Pour vos beaux yeux, et pour vous faire patienter, voici mon personnage principal "Nanette." La caricature est plus vraie que nature! Ceux qui la connaissent comme je l'ai connue n'en douteront pas!

Je pense que je rajouterai aussi quelques pages de photographies "d'époque", pour le blues, et pour ancrer le récit dans la réalité...

samedi 17 mars 2007

LE BLUES DE L'ADS

De décembre 1994 à septembre 1997, juste avant notre arrivée en Soule, j'étais ADS (agent de sécurité) à Bordeaux. Je raconte dans ce texte ce qui a été ma véritable première expérience professionnelle (de plus d'un mois, et sans compter le service national).
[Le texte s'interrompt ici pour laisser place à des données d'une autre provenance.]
(** Every inserted domain with at least one label is found under its own
    name and under every subdomain of it, whatever else was inserted before or
    after it. *)
Theorem Lookup_subdomains {V} (ds : list (string * option V)) d v sub :
  (d, v) ∈ ds → splitDomain d ≠ [] →
  (Lookup (build ds) d).2 = true ∧ (Lookup (build ds) (sub +:+ "." +:+ d)).2 = true.
Proof.
  intros Hin Hne.
  assert (∀ name pre, splitDomain name = pre ++ splitDomain d →
    (Lookup (build ds) name).2 = true) as Hfound.
  { intros name pre Hname. apply not_false_iff_true. rewrite build_not_found. cbv zeta.
    intros Hall. specialize (Hall (length (splitDomain d))).
    rewrite Hname, suffix_app, length_app in Hall.
    assert (is_Some (inserted ds (splitDomain d))) as [w Hw]
      by (apply inserted_is_Some; eauto).
    rewrite Hw in Hall. destruct (splitDomain d); [done|]. discriminate Hall. simpl; lia. }
  split; [by apply (Hfound _ [])|]. eapply Hfound, splitDomain_subdomain, Hne.
Qed.

Lemma Lookup_subdomains_witness :
  let ds := [("example.com", Some 1%nat); ("Example.ORG.", Some 2%nat)] in
  ("Example.ORG.", Some 2%nat) ∈ ds ∧ splitDomain "Example.ORG." ≠ [] ∧
  (Lookup (build ds) "Example.ORG.").2 = true ∧
  (Lookup (build ds) ("a.b" +:+ "." +:+ "Example.ORG.")).2 = true.
Proof.
  intros ds. assert (("Example.ORG.", Some 2%nat) ∈ ds) as Hin by (right; left).
  assert (splitDomain "Example.ORG." ≠ []) as Hne by (vm_compute; congruence).
  split; [exact Hin|]. split; [exact Hne|].
  exact (Lookup_subdomains ds "Example.ORG." (Some 2%nat) "a.b" Hin Hne).
Defined.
Là encore, je me suis attaché à rester collé à la réalité. Sachant que les souvenirs s'altèrent avec le temps... (Je précise que le Etienne Boyer de l'époque n'est pas celui d'aujourd'hui, et que toutes les exactions perpétrées à l'époque sont à classer sur le compte des erreurs de jeunesse...)

Un emploi tout trouvé

Au sortir du service militaire, que j’ai effectué en tant que gendarme auxiliaire (en volontariat service long de 18 mois) à la brigade territoriale de Saujon, en Charente Maritime, je me suis retrouvé en décembre 1994 propulsé sur le marché du travail avec seulement un bac littéraire, et une lettre de félicitations de la gendarmerie nationale ! C’est la carte de visite en or 18 carats qui me permettra de présenter un CV amélioré à plusieurs agences de sécurité bordelaises. J’ai jeté mon dévolu sur la mégalopole du sud-ouest, car -outre le fait que je rejoignais ma compagne, alors étudiante en maîtrise de lettres- je savais que j’aurais plus de chances de trouver un emploi à Bordeaux, où il y avait bien plus de choix que dans mon bled crottouillard originel, Cognac, plutôt porté sur la gnôle et tout ce qui s’y rapporte de près ou de loin. Et puis c’est un véritable calvaire, pour trouver du boulot là bas : on ne vous embauche pas dans le milieu agricole si vous n’avez pas d’expérience. Quant aux usines, vous n’avez aucune chance d’être pris si vous n’avez pas déjà vos entrées…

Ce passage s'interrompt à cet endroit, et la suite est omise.